(** * unimod-mapper: the record store, the multi-key index and the lookups

    A shallow embedding of [unimod_mapper/unimod_mapper.py] (class
    [UnimodMapper]) and the properties of its index and lookup methods.

    Python values are modelled as follows.
    - [int] is [Z], a list position is [nat], [float] is the kernel's
      binary64 [float] with its IEEE operations;
    - [str] is [string]; Python compares strings by code point, which on
      the UTF-8 bytes of [string] is the byte-wise order [String.compare];
    - the composition dict of a record ([element]) is a [gmap string Z];
    - the index ([mapper]) is a dict whose keys are strings and floats
      mixed.  Python finds a key with [==], which on floats is IEEE
      equality (0.0 == -0.0, nan != nan) and not structural equality, so
      the index is an insertion-ordered association list searched with
      [key_eqb];
    - an exception is a value of [exn]; a method that can raise returns a
      [result]; a method of the object is a function of the state (the
      object and the files) into a [result] of a value and a state;
    - an XML file is the list of the start and end events that
      [ET.iterparse] yields for it, with the attributes the parser reads;
    - [round(x, ndigits)] is CPython's: the exact value of the float is
      rounded to a decimal with [ndigits] places, ties to even, and the
      decimal is read back as the nearest float.

    Keyword arguments are passed explicitly ([decimal_places] has the
    default 2 in the source).  The constructor takes what its download
    returns as an argument. *)

From Stdlib Require Import ZArith Floats.
From stdpp Require Import gmap strings list sorting pretty.

Set Default Proof Using "Type".
#[local] Set Warnings "-inexact-float".

(** ** Exceptions and results *)

Inductive exn : Set :=
  | KeyError            (* d[k] with k missing *)
  | IndexError          (* l[i] out of range *)
  | ValueError          (* min([]) *)
  | TypeError           (* min(None) *)
  | OverflowError       (* round(x, n) beyond the largest float *)
  | AssertionError      (* a failed assert *)
  | UnboundLocalError   (* a local read before its first assignment *)
  | SystemExit          (* sys.exit(1) *)
  | ExpatError          (* minidom.parse on text that is not well-formed *)
  | MissingDelta.       (* no exception of the program: a dict without
                           [mono_mass], which the store of this development
                           cannot hold; see [to_data] *)

Inductive result (A : Type) : Type :=
  | Ok (a : A)
  | Raise (e : exn).
Arguments Ok {A} a.
Arguments Raise {A} e.

Global Instance result_ret : MRet result := λ A a, Ok a.
Global Instance result_bind : MBind result := λ A B f m,
  match m with
  | Ok a => f a
  | Raise e => Raise e
  end.
Global Instance result_fmap : FMap result := λ A B f m,
  match m with
  | Ok a => Ok (f a)
  | Raise e => Raise e
  end.

(** ** Records of the store *)

(** One entry of [data_list], the dict [tmp] that [_parseXML] builds, with
    its keys in the order in which the parser inserts them: [unimodID],
    [unimodname], [element], [specificity], then [mono_mass]. *)
Record unimod_data_dict : Type := mk_data {
  unimodID : string;
  unimodname : string;
  element : gmap string Z;
  specificity : list (string * string);
  mono_mass : float
}.

(** ** Keys of the index *)

Inductive key : Type :=
  | KStr (s : string)
  | KFloat (f : float).

(** Python's [==] between two keys: a [str] never equals a [float]. *)
Definition key_eqb (a b : key) : bool :=
  match a, b with
  | KStr s, KStr t => String.eqb s t
  | KFloat x, KFloat y => PrimFloat.eqb x y
  | _, _ => false
  end.

(** The index: key to list of positions, in insertion order of the keys. *)
Definition dict : Type := list (key * list nat).

(** [mapper.get(k, None)] *)
Fixpoint dict_get (k : key) (mapper : dict) : option (list nat) :=
  match mapper with
  | [] => None
  | (k', l) :: rest => if key_eqb k' k then Some l else dict_get k rest
  end.

(** [mapper[k]], which raises KeyError on a missing key *)
Definition dict_getitem (k : key) (mapper : dict) : result (list nat) :=
  match dict_get k mapper with
  | Some l => Ok l
  | None => Raise KeyError
  end.

Definition dict_keys (mapper : dict) : list key := mapper.*1.

(** The registration step of [_initialize_mapper]:
<<
    if value not in mapper.keys():
        mapper[value] = []
    mapper[value].append(index)
>>
    The three statements use the same object [value], so the entry the
    third one appends to is the one the first found or the second made. *)
Fixpoint register (value : key) (index : nat) (mapper : dict) : dict :=
  match mapper with
  | [] => [(value, [index])]
  | (k, l) :: rest =>
      if key_eqb k value then (k, l ++ [index]) :: rest
      else (k, l) :: register value index rest
  end.

(** ** The canonical composition string *)

Definition MAJORS : list string := ["C"; "H"].

(** ["{0}({1})".format(symbol, number)] *)
Definition format_element (symbol : string) (number : Z) : string :=
  symbol +:+ "(" +:+ pretty number +:+ ")".

(** The order of Python on the tuples [(symbol, number)]. *)
Definition item_le (a b : string * Z) : Prop :=
  match String.compare a.1 b.1 with
  | Lt => True
  | Eq => (a.2 ≤ b.2)%Z
  | Gt => False
  end.

Global Instance item_le_dec a b : Decision (item_le a b).
Proof. unfold item_le. destruct (String.compare a.1 b.1); apply _. Defined.

(** [sorted(d.items())] *)
Definition sorted_items (d : gmap string Z) : list (string * Z) :=
  merge_sort item_le (map_to_list d).

Definition hill_notation (d : gmap string Z) : string :=
  let hill_notation :=
    foldl (λ hill major,
             match d !! major with
             | Some number => hill +:+ format_element major number
             | None => hill
             end) "" MAJORS in
  foldl (λ hill '(symbol, number),
           if bool_decide (symbol ∈ MAJORS) then hill
           else hill +:+ format_element symbol number)
        hill_notation (sorted_items d).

*AIM OF THE TASK:*
Could you restate word for word the lines above from the one containing "Record unimod_data_dict : Type" through the one containing "(f : float).", both included, and nothing else?

*ANSWER BELOW:*
Record unimod_data_dict : Type := mk_data {
  unimodID : string;
  unimodname : string;
  element : gmap string Z;
  specificity : list (string * string);
  mono_mass : float
}.

(** ** Keys of the index *)

Inductive key : Type :=
  | KStr (s : string)
  | KFloat (f : float).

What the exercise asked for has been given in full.